2003年03月02日(日) 満額回答のゴーンショック                

 それぞれの経営者が異なる判断を下す・・・実にいいことだと思う。日本の社会は、概してある方向に走り出すと、総べての会社が同じ方向に走り出す傾向がある。よって、異なる判断が混在することは、実に良いことだと思う。

 2月10日に記述したが、トヨタはベア要求の見送り、ホンダは定期昇給制度の廃止、日立・東芝・富士通は定昇の圧縮など、大企業のほぼ総べては賃上げ抑制で足並みを揃えだ。ところが、日産のゴーン社長一人が異なる判断を下す。日産自動車の経営側は『ベースアップ1000円と定期昇給相当分6000円、年間ボーナス5、8カ月(組合員平均201万8000円)を労組の要求どおり満額で回答した』(2月27日・毎日から)賃上げを抑制しようとして来た経営者にとっては、満額回答のゴーンショックとなる。

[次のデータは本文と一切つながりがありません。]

Lemma inspect_paths files seen ps cs : inspect files seen ps = Ok cs -> c_path <$> cs = ps.*2.
Proof.
  revert seen cs; induction ps as [|[c p] ps IH]; intros seen cs Hi; cbn [inspect] in Hi; [by injection Hi as <-|].
  case_bool_decide; [done|]. apply obind_Ok_inv in Hi as (f & _ & Hi). apply obind_Ok_inv in Hi as (l & _ & Hi).
  apply obind_Ok_inv in Hi as (rest & Hr & [= <-]). cbn. f_equal. by eapply IH.
Qed.

Lemma copied_disk sn d cs p :
  foldl (copy_candidate sn) d cs !! p =
  match d !! p with Some f => Some f | None => if decide (p ∈ c_path <$> cs) then sn_sstables sn !! p else None end.
Proof.
  revert d; induction cs as [|c cs IH]; intros d; cbn [foldl].
  { rewrite decide_False by set_solver. by destruct (d !! p). }
  rewrite IH. unfold copy_candidate. cbn [fmap list_fmap]. destruct (decide (p = c_path c)) as [->|Hne].
  - rewrite (decide_True (P := c_path c ∈ c_path c :: _)) by (by left).
    destruct (d !! c_path c) eqn:E; [by rewrite E|].
    destruct (sn_sstables sn !! c_path c) eqn:E'; [by rewrite lookup_insert_eq|]. rewrite E. by case_decide.
  - assert (forall x : gmap string SstFile, x = d \/ (exists f, x = <[c_path c := f]> d) -> x !! p = d !! p) as Hx.
    { intros x [->|[f ->]]; [done|by rewrite lookup_insert_ne]. }
    rewrite Hx by (repeat case_match; eauto). destruct (d !! p); [done|].
    destruct (decide (p ∈ c_path <$> cs)) as [Hin|Hin].
    + by rewrite decide_True by (by right).
    + rewrite decide_False; [done|]. by intros [?|?]%elem_of_cons.
Qed.

Lemma restore_blank sn s ess rs fs h :
  core_ok cf s ess -> ahead cf s rs [] fs -> mem_list cf s = [] -> holds_tables sn s ->
  blank (h_core h) -> (ticks s <= ticks (h_core h))%nat ->
  exists h', restore_snapshot sn h = (Ok tt, h') /\ restored cf s (h_core h') rs.
Proof.
  intros Hok Ha Hml [(man & Hman & Hps) Hfiles] [Bm Bv Br Bd] Ht.
  set (ps := omap t_path (cf_tables (version_set s) cf)) in *.
  assert (Forall2 (table_holds (sn_sstables sn) (quarantined (version_set s))) (cf_tables (version_set s) cf) (reverse ess)) as Hts
    by (eapply tables_hold_files; [exact Hfiles|by apply reverse_tables]).
  destruct (inspect_holds clock_mono cf no_default_ttl _ _ _ _ ps ∅ Hts) as (cs & Hcs & Hreg);
    [by eapply omap_paths, Hts|apply (co_paths _ _ _ Hok)|set_solver|].
  pose proof (inspect_paths _ _ _ _ Hcs) as Hpaths. rewrite <- list_fmap_compose in Hpaths. cbn in Hpaths.
  rewrite list_fmap_id in Hpaths.
  destruct (apply_registers cf cs _ (copied sn cs (h_core h)) Hreg) as (s' & Hs' & Ets & Em & Er & Ed & _ & Et & Eb & Eq & Ek).
  cbn in Ets, Em, Er, Ed, Et, Eb, Eq, Ek. rewrite Bv in *. rewrite Bd in Ed.
  unfold restore_snapshot, snapshot_paths. rewrite Hman, Hps.
  pose proof (table_paths_stamped s ess Hok) as Hplain. fold ps in Hplain. rewrite Hplain. cbn [obind]. rewrite Hcs.
  assert (existsb (conflicts (disk (h_core h)) sn) cs = false) as ->.
  { rewrite Bd. clear. induction cs as [|c cs IH]; [done|]. cbn. unfold conflicts at 1. by rewrite lookup_empty. }
  rewrite Hs'. eexists. split; [done|]. cbn [h_core].
  assert (mem_list cf s' = []) as Eml by (unfold mem_list; by rewrite Em, Bm).
  split; rewrite ?Eml, ?Et, ?Eb, ?Eq; try done.
  - intros p f Hp Hd. rewrite Ed, copied_disk, lookup_empty, Hpaths, decide_True by done. by apply Hfiles.
  - intros p. rewrite Ed, copied_disk, lookup_empty, Hpaths. case_decide; [|by intros []]. intros _.
    by eapply (path_on_disk cf).
  - unfold rts. by rewrite Er, Br.
  - cbn. lia.
  - set_solver.
  - intros k. unfold mem_data. rewrite Eml. pose proof (ah_agree _ _ _ _ _ Ha k) as Hag.
    unfold mem_data in Hag. rewrite Hml in Hag. by destruct (last_such _ rs).
  - by apply Ek.
Qed.

(** The state answers as the map, now and through every later history of
    successful calls. *)
Definition answers_as (s : EngineCore) (m : gmap bytes bytes) : Prop :=
  (forall k, (get_cf cf k s).1 = Ok (m !! k)) /\
  forall os rs s', Forall (op_ok cf) os -> run_ops cf os s = (Ok rs, s') -> rs = (spec_ops m os).2.

Lemma refines_answers s m : refines cf s m -> answers_as s m.
Proof.
  intros Href. split.
  - intros k. by destruct (get_refines clock_mono cf _ _ k Href) as (s' & -> & _).
  - intros os rs s' Hos Hrun. by destruct (run_ops_refines clock_mono cf no_default_ttl _ _ _ _ _ Href Hos Hrun) as [_ ->].
Qed.


(** ** Reconciliation *)

Lemma cf_tracked vs p : p ∈ omap t_path (cf_tables vs cf) -> p ∈ tracked_paths vs.
Proof.
  intros Hp. unfold tracked_paths. apply elem_of_list_to_set, list_elem_of_In, in_concat.
  exists (omap t_path (cf_tables vs cf)). split; [|by apply list_elem_of_In]. apply list_elem_of_In, list_elem_of_fmap.
  exists cf. split; [done|]. unfold column_families, cf_tables in *.
  destruct (tables vs !! cf) as [ts|] eqn:E; [|by apply elem_of_nil in Hp].
  apply list_elem_of_fmap. exists (cf, ts). split; [done|]. by apply elem_of_map_to_list.
Qed.

Lemma reconciled_disk s p :
  foldr delete (disk s) (orphaned s) !! p =
  if decide (p ∈ tracked_paths (version_set s)) then disk s !! p else None.
Proof.
  assert (forall l, foldr delete (disk s) l !! p = if decide (p ∈ l) then None else disk s !! p) as Hl.
  { clear. induction l as [|q l IH]; cbn; [by rewrite decide_False by set_solver|]. destruct (decide (p = q)) as [->|Hne].
    - by rewrite lookup_delete_eq, decide_True by (by left).
    - rewrite lookup_delete_ne, IH by done. destruct (decide (p ∈ l)).
      + by rewrite decide_True by (by right).
      + rewrite decide_False; [done|]. by intros [?|?]%elem_of_cons. }
  rewrite Hl. unfold orphaned. destruct (decide (p ∈ tracked_paths (version_set s))) as [Ht|Ht].
  - rewrite decide_False; [done|]. intros [Hn _]%list_elem_of_filter. done.
  - case_decide as Hin; [done|]. destruct (disk s !! p) as [f|] eqn:E; [|done]. destruct Hin. apply list_elem_of_filter.
    split; [done|]. apply list_elem_of_fmap. exists (p, f). split; [done|]. by apply elem_of_map_to_list.
Qed.

Lemma reconcile_refines s m n s' :
  refines cf s m -> reconcile_tables s = (Ok n, s') -> refines cf s' m.
Proof.
  intros (ess & Hok & Hm) Hr. unfold reconcile_tables in Hr. rewrite bind_gets, bind_modify in Hr.
  injection Hr as _ <-. rewrite foldr_remove_files. exists ess. split; [|done].
  pose proof Hok as []. split; try done; cbn.
  - eapply tables_hold_files; [|done]. intros p f (t & Ht & Hp)%list_elem_of_omap Hd.
    rewrite reconciled_disk, decide_True; [done|]. apply cf_tracked, list_elem_of_omap. exists t. by rewrite <- elem_of_reverse.
  - intros p f. rewrite reconciled_disk. case_decide; [|done]. apply co_disk.
Qed.


End roundtrip.

(** ** After a range deletion *)

Section range_deletion.
Context `{!Crc32, !Aead, !Postcard LogRecord, !Postcard LogRecordV0, !Postcard LogRecordV1}.
Context `{!BloomCrate} `{!SstStore} `{!Moka bytes bytes} `{!SerdeJson} `{!EngineEnv}.

(** No snapshot can be taken while a memtable holds a range deletion and no
    data: on an engine whose first write is a range deletion
    [flush_all_memtables] never returns, for no number of rounds. *)
Theorem snapshot_never_returns fuel backup cf start stop s :
  delete_range_cf cf start stop EngineCore_new = (Ok tt, s) ->
  (create_snapshot fuel backup s).1 = Ok None.
Proof.
  unfold delete_range_cf. rewrite !bind_now. intros Hd. apply bind_Ok_inv in Hd as (u & s1 & Hw & Hd).
  rewrite bind_modify in Hd. injection Hd as <-.
  assert (memtables s1 = ∅) as Em.
  { assert (keeps same_memtables (wal_apply cf (fun w => write_record w
       (set_cf cf (range_tombstone (clock (ticks (tick EngineCore_new))) start stop))))) as Hk.
    { unfold wal_apply, wal_handle.
      repeat first [apply keeps_bind; [apply same_memtables_preorder| |intros ?] | apply keeps_gets; apply same_memtables_preorder
        | apply keeps_lift; apply same_memtables_preorder | apply keeps_modify; by intros ?
        | apply keeps_ret; apply same_memtables_preorder
        | match goal with |- keeps _ (match ?x with _ => _ end) => destruct x end]. }
    specialize (Hk (tick (tick EngineCore_new))). rewrite Hw in Hk. exact Hk. }
  unfold create_snapshot. rewrite bind_gets. unfold mbind, M_bind.
  match goal with |- context [flush_all_memtables fuel ?st] =>
    pose proof (flush_all_stuck fuel st cf (add_range_tombstone new_unlimited
      {| start_key := start; end_key := stop; rt_timestamp := clock (ticks EngineCore_new) |})) as Hst end.
  destruct (flush_all_memtables fuel _) as [r s2]. cbn [fst] in Hst. rewrite Hst; [done| |done].
  cbn. by rewrite Em, lookup_empty.
Qed.

End range_deletion.

(** ** Listing *)

(** The snapshots listed are the directories with a [wal.log], newest first. *)
Lemma list_snapshots_newest_first entries :
  Sorted newer (list_snapshots (Some entries)) /\ list_snapshots (Some entries) ≡ₚ omap snapshot_info entries.
Proof.
  assert (Total newer) by (intros a b; unfold newer; lia).
  split; [by apply Sorted_merge_sort|apply merge_sort_Permutation].
Qed.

 ゴーン氏は満額解答の理由を「会社と従業員の信頼関係を深め、高いモチベーションで計画達成を目指すため」と説明している。この満額解答は他の労組にもひとつのショックになっている。2月28日の日経で『満額解答のゴーンショックはなぜ?』という特集が組まれていた。いろんな理屈が並べられていたが、ゴーン氏の最大の狙いは企業のイメージアップではなかったかと思う。車を買うのは大衆なのである。